## TASK DESCRIPTION
Below is a listing. Set down exactly the lines from the one containing "- simpl. by rewrite after_last_app." through the one containing "(Hline : str_has_char newline id = false)", both ends included, and leave out the rest.

## EXERCISE INPUTS
(* ===== verification/Utils.v ===== *)
(** * pkg/utils/utils.go

    Parsing of provider IDs ("<region>.<instance id>"), label extraction from
    requirements, capacity types and the pretty-printing of name lists. *)

From S2P Require Import Prelude Effects Labels Scheduling CloudTypes.

Definition newline : ascii := "010"%char.
Definition dot : ascii := "."%char.

(** The match of [instanceIDRegex] (any characters, named AZ; a dot; any
    characters, named InstanceID): the wildcard does not match a newline, so the
    leftmost match lies in the first line that contains a dot; AZ is greedy, so
    the instance ID is what follows the last dot of that line. *)
Fixpoint first_line_match (lines : list string) : option string :=
  match lines with
  | [] => None
  | l :: ls => match after_last dot l with
               | Some id => Some id
               | None => first_line_match ls
               end
  end.

Definition ParseInstanceID (providerID : string) : result string :=
  match first_line_match (str_split newline providerID) with
  | Some id => Ok id
  | None => Err (ErrorString ("parsing instance id " +:+ providerID))
  end.

(** [fmt.Sprintf("%s.%s", i.Region, i.ID)] of the cloud provider. *)
Definition FormatProviderID (region id : string) : string := region +:+ "." +:+ id.

(** [GetCapacityTypes]. *)
Definition GetCapacityTypes (spotStrategy : string) : string :=
  if bool_decide (spotStrategy ≠ "NoSpot") then CapacityTypeSpot else CapacityTypeOnDemand.

(** [GetAllSingleValuedRequirementLabels]. *)
Definition GetAllSingleValuedRequirementLabels {RT : GoRuntime} (it : option InstanceType)
    : gmap string string :=
  match it with
  | None => ∅
  | Some i => omap (λ q, if (Len q =? 1)%Z then head (Values q) else None) (it_Requirements i)
  end.

(** [PrettySlice] at type [string]. *)
Fixpoint pretty_from (maxItems i len : Z) (s : list string) : string :=
  match s with
  | [] => ""
  | elem :: s' =>
      if (maxItems - 1 <? i)%Z then " and " +:+ pretty (len - i)%Z +:+ " other(s)"
      else (if (0 <? i)%Z then ", " else "") +:+ elem +:+ pretty_from maxItems (i + 1) len s'
  end.
Definition PrettySlice (s : list string) (maxItems : Z) : string :=
  pretty_from maxItems 0 (Z.of_nat (length s)) s.

(** ** [ParseISO8601]

    [time.Parse] with the layout 2006-01-02T15:04Z: fixed-width fields, except
    that the hour may have a single digit.  A time is its number of nanoseconds
    since 1970; [zeroTime] is the zero [time.Time] (the year 1), which the
    failed parse returns with its error. *)

Definition zeroTime : Z := - 62135596800 * Second.

Definition leap (y : Z) : bool :=
  (y mod 4 =? 0)%Z && (negb (y mod 100 =? 0)%Z || (y mod 400 =? 0)%Z).
Definition daysIn (m y : Z) : Z :=
  match m with
  | 2 => if leap y then 29 else 28
  | 4 | 6 | 9 | 11 => 30
  | _ => 31
  end%Z.

(** Days from 1970-01-01, with years starting in March. *)
Definition days_from_civil (y m d : Z) : Z :=
  let y := if (m <=? 2)%Z then (y - 1)%Z else y in
  let mp := ((m + 9) mod 12)%Z in
  let doy := ((153 * mp + 2) / 5 + d - 1)%Z in
  (365 * y + y / 4 - y / 100 + y / 400 + doy - 719468)%Z.

Definition char_eq (c : ascii) (s : string) : option string :=
  match s with
  | String a s' => if bool_decide (a = c) then Some s' else None
  | EmptyString => None
  end.
Fixpoint digits_exact (n : nat) (acc : Z) (s : string) : option (Z * string) :=
  match n with
  | O => Some (acc, s)
  | S n' => match s with
            | String a s' => match digit_of a with
                             | Some d => digits_exact n' (10 * acc + d) s'
                             | None => None
                             end
            | EmptyString => None
            end
  end.
Definition one_or_two_digits (s : string) : option (Z * string) :=
  match digits_exact 2 0 s with
  | Some r => Some r
  | None => digits_exact 1 0 s
  end.
Definition within (lo hi z : Z) : option () := if (lo <=? z)%Z && (z <=? hi)%Z then Some () else None.

Definition parse_minute_time (s : string) : option Z :=
  '(y, s) ← digits_exact 4 0 s; s ← char_eq "-" s;
  '(m, s) ← digits_exact 2 0 s; _ ← within 1 12 m; s ← char_eq "-" s;
  '(d, s) ← digits_exact 2 0 s; s ← char_eq "T" s;
  '(h, s) ← one_or_two_digits s; _ ← within 0 23 h; s ← char_eq ":" s;
  '(mi, s) ← digits_exact 2 0 s; _ ← within 0 59 mi; s ← char_eq "Z" s;
  _ ← within 1 (daysIn m y) d;
  if bool_decide (s = "") then
    Some ((days_from_civil y m d * 86400 + h * 3600 + mi * 60) * Second)%Z
  else None.

Definition ParseISO8601 (timeStr : string) : result Z :=
  match parse_minute_time timeStr with
  | Some t => Ok t
  | None => Err (ErrorString ("parsing time " +:+ timeStr))
  end.

Example ParseISO8601_samples :
  ParseISO8601 "1970-01-01T00:00Z" = Ok 0%Z ∧
  ParseISO8601 "2024-02-29T23:59Z" = Ok (1709251140 * Second)%Z ∧
  (∃ e, ParseISO8601 "2023-02-29T23:59Z" = Err e) ∧
  (∃ e, ParseISO8601 "2024-02-29T23:59:00Z" = Err e).
Proof. split_and!; [done | done | by eexists | by eexists]. Qed.

(** ** Lemmas *)

Lemma str_split_elem_char c d s :
  c ≠ d → existsb (str_has_char d) (str_split c s) = str_has_char d s.
Proof.
  intros Hcd. induction s as [|a s IH]; [done|]. simpl. case_bool_decide as Ha.
  - subst. simpl. rewrite IH. rewrite bool_decide_false by done. done.
  - destruct (str_split c s) as [|h t] eqn:Hs; simpl in *.
    + by rewrite <- IH, orb_false_r.
    + by rewrite <- IH, orb_assoc.
Qed.

Lemma after_last_is_Some c s : is_Some (after_last c s) ↔ str_has_char c s = true.
Proof.
  induction s as [|a s IH]; simpl; [split; [by intros [??]|done]|].
  rewrite orb_true_iff, bool_decide_eq_true.
  destruct (after_last c s) eqn:E; [naive_solver|].
  case_bool_decide; [naive_solver|]. split; [by intros [??]|].
  intros [|H']; [done|]. by apply IH in H' as [??].
Qed.

Lemma first_line_match_is_Some ls :
  is_Some (first_line_match ls) ↔ existsb (str_has_char dot) ls = true.
Proof.
  induction ls as [|l ls IH]; simpl; [split; [by intros [??]|done]|].
  rewrite orb_true_iff, <- IH, <- after_last_is_Some.
  destruct (after_last dot l); [naive_solver|]. split; [by right|].
  intros [[??]|]; done.
Qed.

Lemma ParseInstanceID_format region id :
  str_has_char newline region = false → str_has_char newline id = false →
  str_has_char dot id = false →
  ParseInstanceID (FormatProviderID region id) = Ok id.
Proof.
  intros Hr Hn Hd. unfold ParseInstanceID, FormatProviderID.
  change ("." +:+ id) with (String dot id).
  rewrite str_split_no_char.
  - simpl. by rewrite after_last_app.
  - rewrite str_has_char_app, Hr. simpl. by rewrite Hn.
Qed.

(** ** Properties *)

(** the instance ID parsed from the provider ID that the cloud
    provider writes on a NodeClaim is the ID of the instance, whatever dots the
    region may contain. *)
Theorem ParseInstanceID_roundtrip (region id : string)
    (Hregion : str_has_char newline region = false)
    (Hline : str_has_char newline id = false)
    (Hdot : str_has_char dot id = false) :
  ParseInstanceID (FormatProviderID region id) = Ok id.
Proof. by apply ParseInstanceID_format. Qed.

Lemma ParseInstanceID_roundtrip_witness :
  ParseInstanceID (FormatProviderID "cn-zhangjiakou" "i-8vb5") = Ok "i-8vb5".
Proof. apply ParseInstanceID_roundtrip; reflexivity. Defined.

(** parsing never panics and fails exactly on the strings without
    a dot. *)
Theorem ParseInstanceID_error_iff (s : string) :
  (∃ id, ParseInstanceID s = Ok id) ↔ str_has_char dot s = true.
Proof.
  rewrite <- (str_split_elem_char newline) by done.
  rewrite <- first_line_match_is_Some. unfold ParseInstanceID.
  destruct (first_line_match _); split; try (by intros [??]); by eexists.
Qed.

## ANSWER FOR THE TASK
  - simpl. by rewrite after_last_app.
  - rewrite str_has_char_app, Hr. simpl. by rewrite Hn.
Qed.

(** ** Properties *)

(** the instance ID parsed from the provider ID that the cloud
    provider writes on a NodeClaim is the ID of the instance, whatever dots the
    region may contain. *)
Theorem ParseInstanceID_roundtrip (region id : string)
    (Hregion : str_has_char newline region = false)
    (Hline : str_has_char newline id = false)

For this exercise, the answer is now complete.